(** ** More on the helpers and the extractor *)

Lemma words_tokens (s : string) :
  forall t, In t (Spec.words s) ->
            t <> "" /\ (forall c, Spec.occurs c t -> Js.is_ws c = false).
Proof.
  assert (Hone : forall c, Js.is_ws c = false ->
                   String c "" <> ""
                   /\ (forall d, Spec.occurs d (String c "") ->
                                 Js.is_ws d = false)).
  { intros c Hc. split; [discriminate|]. intros d [<-|[]]. exact Hc. }
  induction s as [|c s IH]; intros t; cbn [Spec.words]; [intros []|].
  destruct (Js.is_ws c) eqn:Hc; [apply IH|].
  destruct s as [|d s']; [intros [<-|[]]; now apply Hone|].
  destruct (Js.is_ws d) eqn:Hd.
  - intros [<-|H]; [now apply Hone|now apply IH].
  - destruct (Spec.words (String d s')) as [|h r] eqn:E.
    + intros [<-|[]]. now apply Hone.
    + intros [<-|H].
      * split; [discriminate|]. intros x [<-|Hx]; [exact Hc|].
        destruct (IH h (or_introl eq_refl)) as [_ Hh]. now apply Hh.
      * apply IH. now right.
Qed.

Lemma concat_words (s : string) :
  String.concat "" (Spec.words s) = Vocab.strip_ws s.
Proof.
  induction s as [|c s IH]; [reflexivity|].
  cbn [Spec.words Vocab.strip_ws].
  destruct (Js.is_ws c) eqn:Hc; [exact IH|].
  destruct s as [|d s']; [reflexivity|].
  destruct (Js.is_ws d) eqn:Hd.
  - rewrite <- IH. cbn [String.concat].
    destruct (Spec.words (String d s')); reflexivity.
  - rewrite <- IH.
    destruct (Spec.words (String d s')) as [|h r]; [reflexivity|].
    cbn [String.concat]. destruct r; reflexivity.
Qed.

(** [splitByWhitespace] loses nothing but whitespace: on a text that holds
    only whitespace (or nothing) it returns the single empty string; on any
    other text every piece is non-empty and free of whitespace; and in both
    cases the pieces put together are the text without its whitespace. *)
Theorem splitByWhitespace_tokens (line : string) :
  (if Spec.blank line
   then splitByWhitespace line = [""]
   else forall t, In t (splitByWhitespace line) ->
                  t <> "" /\ (forall c, Spec.occurs c t -> Js.is_ws c = false))
  /\ String.concat "" (splitByWhitespace line) = Vocab.strip_ws line.
Proof.
  rewrite splitByWhitespace_words. split.
  - destruct (Spec.blank line) eqn:Hb.
    + now rewrite (words_blank _ Hb).
    + pose proof (words_not_blank _ Hb) as Hn. intros t Ht.
      apply (words_tokens line).
      now destruct (Spec.words line).
  - rewrite <- concat_words. now destruct (Spec.words line).
Qed.

(** *** [trim] *)

Lemma trimEnd_idempotent (s : string) :
  Js.trimEnd (Js.trimEnd s) = Js.trimEnd s.
Proof.
  induction s as [|c t IH]; [reflexivity|]. cbn [Js.trimEnd].
  destruct (Js.trimEnd t) as [|d r] eqn:E.
  - destruct (Js.is_ws c) eqn:Hc; [reflexivity|]. cbn. now rewrite Hc.
  - cbn [Js.trimEnd] in *. now rewrite IH.
Qed.

Lemma trimStart_head (s : string) :
  Js.trimStart s = "" \/
  exists c t, Js.trimStart s = String c t /\ Js.is_ws c = false.
Proof.
  induction s as [|c t IH]; [now left|]. cbn.
  destruct (Js.is_ws c) eqn:Hc; [exact IH|]. right. now exists c, t.
Qed.

Lemma trimEnd_head (c : ascii) (t : string) :
  Js.is_ws c = false ->
  exists r, Js.trimEnd (String c t) = String c r.
Proof.
  intros Hc. cbn. destruct (Js.trimEnd t); rewrite ?Hc; eexists; reflexivity.
Qed.

Lemma trim_idempotent (s : string) : Js.trim (Js.trim s) = Js.trim s.
Proof.
  unfold Js.trim at 2 3.
  destruct (trimStart_head s) as [->|(c & t & -> & Hc)]; [reflexivity|].
  destruct (trimEnd_head c t Hc) as [r E].
  unfold Js.trim. rewrite E. cbn [Js.trimStart]. rewrite Hc.
  now rewrite <- E, trimEnd_idempotent.
Qed.

Lemma occurs_trimStart (c : ascii) (s : string) :
  Spec.occurs c (Js.trimStart s) -> Spec.occurs c s.
Proof.
  unfold Spec.occurs. induction s as [|d t IH]; cbn; [tauto|].
  destruct (Js.is_ws d); [intros H; right; now apply IH|tauto].
Qed.

Lemma occurs_trimEnd (c : ascii) (s : string) :
  Spec.occurs c (Js.trimEnd s) -> Spec.occurs c s.
Proof.
  unfold Spec.occurs. induction s as [|d t IH]; cbn; [tauto|].
  destruct (Js.trimEnd t) as [|e r].
  - destruct (Js.is_ws d); cbn; tauto.
  - cbn in *. tauto.
Qed.

Lemma split_pieces (c : ascii) (s : string) :
  forall p, In p (Js.split c s) ->
            ~ Spec.occurs c p /\ (forall d, Spec.occurs d p -> Spec.occurs d s).
Proof.
  unfold Spec.occurs. induction s as [|a t IH]; intros p; cbn [Js.split].
  - intros [<-|[]]. cbn. tauto.
  - destruct (Ascii.eqb_spec a c) as [->|Hac].
    + intros [<-|H]; [cbn; tauto|].
      destruct (IH p H) as [H1 H2]. split; [exact H1|].
      intros d Hd. right. now apply H2.
    + destruct (Js.split c t) as [|h r] eqn:E.
      * intros [<-|[]]. cbn. intuition congruence.
      * intros [<-|H].
        -- destruct (IH h (or_introl eq_refl)) as [H1 H2]. cbn.
           split; [intuition congruence|].
           intros d [->|Hd]; [now left|right; now apply H2].
        -- destruct (IH p (or_intror H)) as [H1 H2]. split; [exact H1|].
           intros d Hd. right. now apply H2.
Qed.

(** Every item that [getCommaSeparatedInputList] returns is non-empty, is
    already trimmed and holds no comma. *)
Theorem getCommaSeparatedInputList_items (input : option string)
  (item : string) :
  In item (getCommaSeparatedInputList input) ->
  item <> "" /\ Js.trim item = item /\ ~ Spec.occurs "," item.
Proof.
  destruct input as [l|]; [|intros []].
  cbn [getCommaSeparatedInputList].
  rewrite filter_In, in_map_iff, negb_true_iff.
  intros [(piece & <- & Hp) Hne]. split; [|split].
  - now apply String.eqb_neq.
  - apply trim_idempotent.
  - intros H. apply occurs_trimEnd, occurs_trimStart in H.
    now apply (split_pieces "," l piece).
Qed.

Lemma getCommaSeparatedInputList_items_witness :
  getCommaSeparatedInputList (Some " bot-a ,, Bot-B,  ") = ["bot-a"; "Bot-B"]
  /\ "Bot-B" <> "" /\ Js.trim "Bot-B" = "Bot-B" /\ ~ Spec.occurs "," "Bot-B".
Proof.
  split; [reflexivity|].
  apply (getCommaSeparatedInputList_items (Some " bot-a ,, Bot-B,  ") "Bot-B").
  right. now left.
Defined.

(** *** Membership in the extracted set *)

Lemma customOwners_In (comment : string) (u : list string) (x : string) :
  In x (customOwners comment u) <-> In x (customOwners comment []) \/ In x u.
Proof.
  unfold customOwners.
  destruct (nth_error (Js.split_markers comment) 1) as [[|c t]|];
    try (cbn; tauto).
  fold (Spec.add_all (splitByWhitespace (String c t)) u).
  fold (Spec.add_all (splitByWhitespace (String c t)) []).
  rewrite !add_all_In. cbn. tauto.
Qed.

○ ○ ○ ○ ○

(PROBLEM REQUIREMENTS) Look back at the data above. Transcribe exactly the lines starting at the line that contains "Spec.occurs d s)." and ending at the line that contains "In item (getCommaSeparatedInputList".

(TASK OUTPUT)
            ~ Spec.occurs c p /\ (forall d, Spec.occurs d p -> Spec.occurs d s).
Proof.
  unfold Spec.occurs. induction s as [|a t IH]; intros p; cbn [Js.split].
  - intros [<-|[]]. cbn. tauto.
  - destruct (Ascii.eqb_spec a c) as [->|Hac].
    + intros [<-|H]; [cbn; tauto|].
      destruct (IH p H) as [H1 H2]. split; [exact H1|].
      intros d Hd. right. now apply H2.
    + destruct (Js.split c t) as [|h r] eqn:E.
      * intros [<-|[]]. cbn. intuition congruence.
      * intros [<-|H].
        -- destruct (IH h (or_introl eq_refl)) as [H1 H2]. cbn.
           split; [intuition congruence|].
           intros d [->|Hd]; [now left|right; now apply H2].
        -- destruct (IH p (or_intror H)) as [H1 H2]. split; [exact H1|].
           intros d Hd. right. now apply H2.
Qed.

(** Every item that [getCommaSeparatedInputList] returns is non-empty, is
    already trimmed and holds no comma. *)
Theorem getCommaSeparatedInputList_items (input : option string)
  (item : string) :
  In item (getCommaSeparatedInputList input) ->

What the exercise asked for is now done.